■ Collected data ■
Definition schedule_next_thread {E} (cpu : Cpu) (s : HostState) : res E (Cpu * HostState) :=
  let cur_tid := active_tid s in
  let next_tid := pick_next s cur_tid in
  let cur_is_runnable :=
    match threads s !! cur_tid with Some t => is_runnable t | None => false end in
  match next_tid with
  | None =>
      if cur_is_runnable then
        s ← cur_thread_mut s (fun t => with_status t Running);
        Ok (cpu, s)
      else Ok (cpu, s)
  | Some next_tid =>
      let parked := cpu in
      let cpu := cpu_new in
      let s := update_thread s cur_tid (fun t => with_parked t (Some parked)) in
      let '(cpu, s, new_pid) :=
        match threads s !! next_tid with
        | Some t =>
            (match parked_cpu t with Some c => c | None => cpu end,
             update_thread s next_tid (fun t => with_status (with_parked t None) Running),
             Some (t_pid t))
        | None => (cpu, s, None)
        end in
      let s := with_active s next_tid (active_pid s) in
      Ok (cpu,
          match new_pid with
          | Some pid =>
              if bool_decide (is_Some (processes s !! pid)) then with_active s next_tid pid else s
          | None => s
          end)
  end.

Definition handle_yield {E} (cpu : Cpu) (s : HostState) (req : YieldRequest) : res E (Cpu * HostState) :=
  s ← match req with
      | Wait cond => cur_thread_mut s (fun t => with_wait (with_status t Waiting) (Some cond))
      | Yield => cur_thread_mut s (fun t => with_status t Ready)
      | Exit _ =>
          let tid := active_tid s in
          s ← cur_thread_mut s (fun t => with_wait (with_status t Terminated) None);
          Ok (on_thread_terminated s tid)
      end;
  schedule_next_thread cpu s.

(** * Sleep *)

(** The resume target of a thread that waits on [Sleep]. *)
Definition sleep_target (t : ThreadState) : option Z :=
  if is_status Waiting t then
    match wait t with Some (Sleep n) => Some n | _ => None end
  else None.

(** [Iterator::min] *)
Definition min_of (l : list Z) : option Z :=
  foldr (fun x acc => Some (match acc with None => x | Some y => Z.min x y end)) None l.

Definition earliest_sleep_resume (s : HostState) : option Z :=
  min_of (omap (fun p : Z * ThreadState => sleep_target p.2) (ordered (threads s))).

Definition wake_sleep_if_due (s : HostState) : HostState :=
  let now := instructions_global (scheduler s) in
  with_threads s
    ((fun t => match sleep_target t with
               | Some n => if n <=? now then make_ready t else t
               | None => t
               end) <$> threads s).

(** * The run loop *)

(** The reason of an invalid argument is a text; where it is the rendering of a
    trap the trap is kept. *)
Inductive Reason : Type := ReasonText (s : list byte) | ReasonTrap (t : Trap).

Inductive Win32Error : Type :=
| UnknownImport (dll name : list byte)
| InvalidArgument (stub : list byte) (reason : Reason)
| InvalidHeapBlock (stub : list byte) (addr : Z)
| BudgetExhausted (executed : Z).
(** The threads that have not terminated. *)
Definition live_set (s : HostState) : gset Z :=
  dom (base.filter (fun p : Z * ThreadState => status p.2 <> Terminated) (threads s)).

Lemma elem_of_live s k :
  k ∈ live_set s <-> exists t, threads s !! k = Some t /\ status t <> Terminated.
Proof.
  unfold live_set. rewrite elem_of_dom. unfold is_Some. setoid_rewrite map_lookup_filter_Some. done.
Qed.

(** A change of threads that terminates and revives none. *)
Lemma live_same s s' (g : Z -> ThreadState -> ThreadState) :
  (forall k, threads s' !! k = g k <$> threads s !! k) ->
  (forall k t, threads s !! k = Some t -> status (g k t) = Terminated <-> status t = Terminated) ->
  live_set s' = live_set s.
Proof.
  intros Hg Hs. apply set_eq. intros k. rewrite !elem_of_live, Hg. split.
  - intros (t' & E & Ht). destruct (threads s !! k) as [t|] eqn:Ek; [|done]. injection E as <-.
    exists t. split; [done|]. by rewrite <- (Hs k t Ek).
  - intros (t & E & Ht). rewrite E. exists (g k t). split; [done|]. by rewrite (Hs k t E).
Qed.

Lemma live_update s k f :
  (forall t, threads s !! k = Some t -> status (f t) = Terminated <-> status t = Terminated) ->
  live_set (update_thread s k f) = live_set s.
Proof.
  intros Hf. rewrite update_thread_alter.
  apply (live_same s _ (fun j => if decide (j = k) then f else id)).
  - intros j. cbn. destruct (decide (j = k)) as [->|]; [by rewrite lookup_alter_eq|].
    by rewrite lookup_alter_ne, option_fmap_id.
  - intros j t E. destruct (decide (j = k)) as [->|]; [by apply Hf|done].
Qed.

(** What a scheduling step leaves alone. *)
Definition frame (s s' : HostState) : Prop :=
  instruction_budget s' = instruction_budget s /\ yield_requested s' = yield_requested s /\
  live_set s' = live_set s.

Lemma frame_refl s : frame s s.
Proof. done. Qed.
Lemma frame_trans s1 s2 s3 : frame s1 s2 -> frame s2 s3 -> frame s1 s3.
Proof. unfold frame. intros (-> & -> & ->) (-> & -> & ->). done. Qed.

Lemma frame_update s k f :
  (forall t, threads s !! k = Some t -> status (f t) = Terminated <-> status t = Terminated) ->
  frame s (update_thread s k f).
Proof.
  intros Hf. split_and!; [..|by apply live_update]; unfold update_thread; by destruct (threads s !! k).
Qed.

Lemma cur_thread_mut_frame {E} s f s' : cur_thread_mut (E:=E) s f = Ok s' ->
  (forall t, threads s !! active_tid s = Some t -> status (f t) = Terminated <-> status t = Terminated) ->
  frame s s'.
Proof.
  unfold cur_thread_mut, cur_thread. destruct (threads s !! active_tid s) as [t|] eqn:Et; [|done].
  intros [= <-] Hf. pose proof (frame_update s (active_tid s) f) as Hu. unfold update_thread in Hu.
  rewrite Et in Hu. by apply Hu; intros ? [= <-]; apply Hf.
Qed.

Lemma schedule_frame {E} cpu s cpu' s' :
  schedule_next_thread (E:=E) cpu s = Ok (cpu', s') -> frame s s'.
Proof.
  unfold schedule_next_thread. pose proof (pick_next_spec s (active_tid s)) as Hp.
  destruct (pick_next s (active_tid s)) as [n|].
  - destruct Hp as (t & (En & Hne & Hst) & _). set (park := fun t => with_parked t (Some cpu)).
    pose proof (frame_update s (active_tid s) park (fun t _ => iff_refl _)) as Hf1.
    set (s1 := update_thread s (active_tid s) park) in *.
    assert (threads s1 !! n = Some t) as En1.
    { unfold s1. rewrite update_thread_alter. cbn. by rewrite lookup_alter_ne. }
    rewrite En1. set (unpark := fun t => with_status (with_parked t None) Running).
    assert (frame s1 (update_thread s1 n unpark)) as Hf2.
    { apply frame_update. intros u Eu. rewrite En1 in Eu. injection Eu as <-. cbn. by rewrite Hst. }
    intros [= _ <-]. eapply frame_trans; [exact Hf1|]. eapply frame_trans; [exact Hf2|].
    by destruct (bool_decide _).
  - destruct (threads s !! active_tid s) as [t|] eqn:Et; cbn [andb]; [|by intros [= _ <-]].
    destruct (is_runnable t) eqn:Hr; [|by intros [= _ <-]].
    intros H1. apply res_bind_ok in H1 as (s1 & H1 & [= _ <-]).
    apply (cur_thread_mut_frame _ _ _ H1). intros u Eu. rewrite Et in Eu. injection Eu as <-. cbn.
    unfold is_runnable, is_status in Hr. by destruct (status t).
Qed.

Lemma wake_sleep_frame s : frame s (wake_sleep_if_due s).
Proof.
  split_and!; [done|done|].
  apply (live_same s _ (fun _ t => match sleep_target t with
               | Some n => if n <=? instructions_global (scheduler s) then make_ready t else t
               | None => t
               end)).
  - intros k. unfold wake_sleep_if_due. cbn. by rewrite lookup_fmap.
  - intros _ t _. unfold sleep_target. destruct (is_status Waiting t) eqn:Hw; [|done].
    apply is_status_spec in Hw. destruct (wait t) as [[]|]; try done. case_match; [cbn; by rewrite Hw|done].
Qed.

Lemma on_thread_terminated_frame s tid : frame s (on_thread_terminated s tid).
Proof.
  destruct (threads s !! tid) as [t|] eqn:Et; [|by rewrite on_thread_terminated_missing].
  destruct (on_thread_terminated_eq s tid t Et) as [[_ ->]|[_ ->]]; [done|].
  split_and!; [done|done|]. apply (live_same s _ (fun _ => woken (death_handles s tid (t_pid t)))).
  - intros k. cbn. by rewrite lookup_fmap.
  - intros _ u _. unfold woken, waits_any. destruct (is_status Waiting u) eqn:Hw; [|done].
    apply is_status_spec in Hw. case_match; [cbn; by rewrite Hw|done].
Qed.
Definition stub_release_semaphore (cpu : Cpu) : Stub Z :=
  let nm := str "ReleaseSemaphore" in
  h ← arg nm cpu 0;
  release ← arg nm cpu 1;
  lp_prev ← arg nm cpu 2;
  s ← get_state;
  match objects (scheduler s) !! h with
  | Some (Semaphore prev max) =>
      let count := Z.min (saturating_add32 prev release) max in
      set_scheduler (fun sc => with_objects sc (<[h := Semaphore count max]> (objects sc))) ;;
      (if negb (lp_prev =? 0) then store nm (store32 lp_prev prev) else mret tt) ;;
      s ← get_state;
      let waiters := waiters_on (threads s) h in
      set_state (fun s => fold_left (fun s tid => wake_thread s tid h) (take (Z.to_nat release) waiters) s) ;;
      mret 1
  | _ => mret 0
  end.

(** * Critical sections *)

(** [critical_section_handle] on the host's scheduler. *)
Definition section_handle (p : Z) : Stub Z :=
  s ← get_state;
  let '(h, sc) := critical_section_handle (scheduler s) p in
  set_state (fun s => with_scheduler s sc) ;; mret h.

(** [*recursion += 1] overflows, and panics in a debug build, at [u32::MAX]. *)
Definition inc32 (n : Z) : Stub Z :=
  fun h => (h, if n + 1 <? 2 ^ 32 then Ok (n + 1) else Panic).

Definition put_object (h : Z) (o : WaitObject) : Stub unit :=
  set_scheduler (fun sc => with_objects sc (<[h := o]> (objects sc))).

■ Task statement ■
Every line of the data above that includes "unpark" should be listed.

■ Exercise response ■
    rewrite En1. set (unpark := fun t => with_status (with_parked t None) Running).
    assert (frame s1 (update_thread s1 n unpark)) as Hf2.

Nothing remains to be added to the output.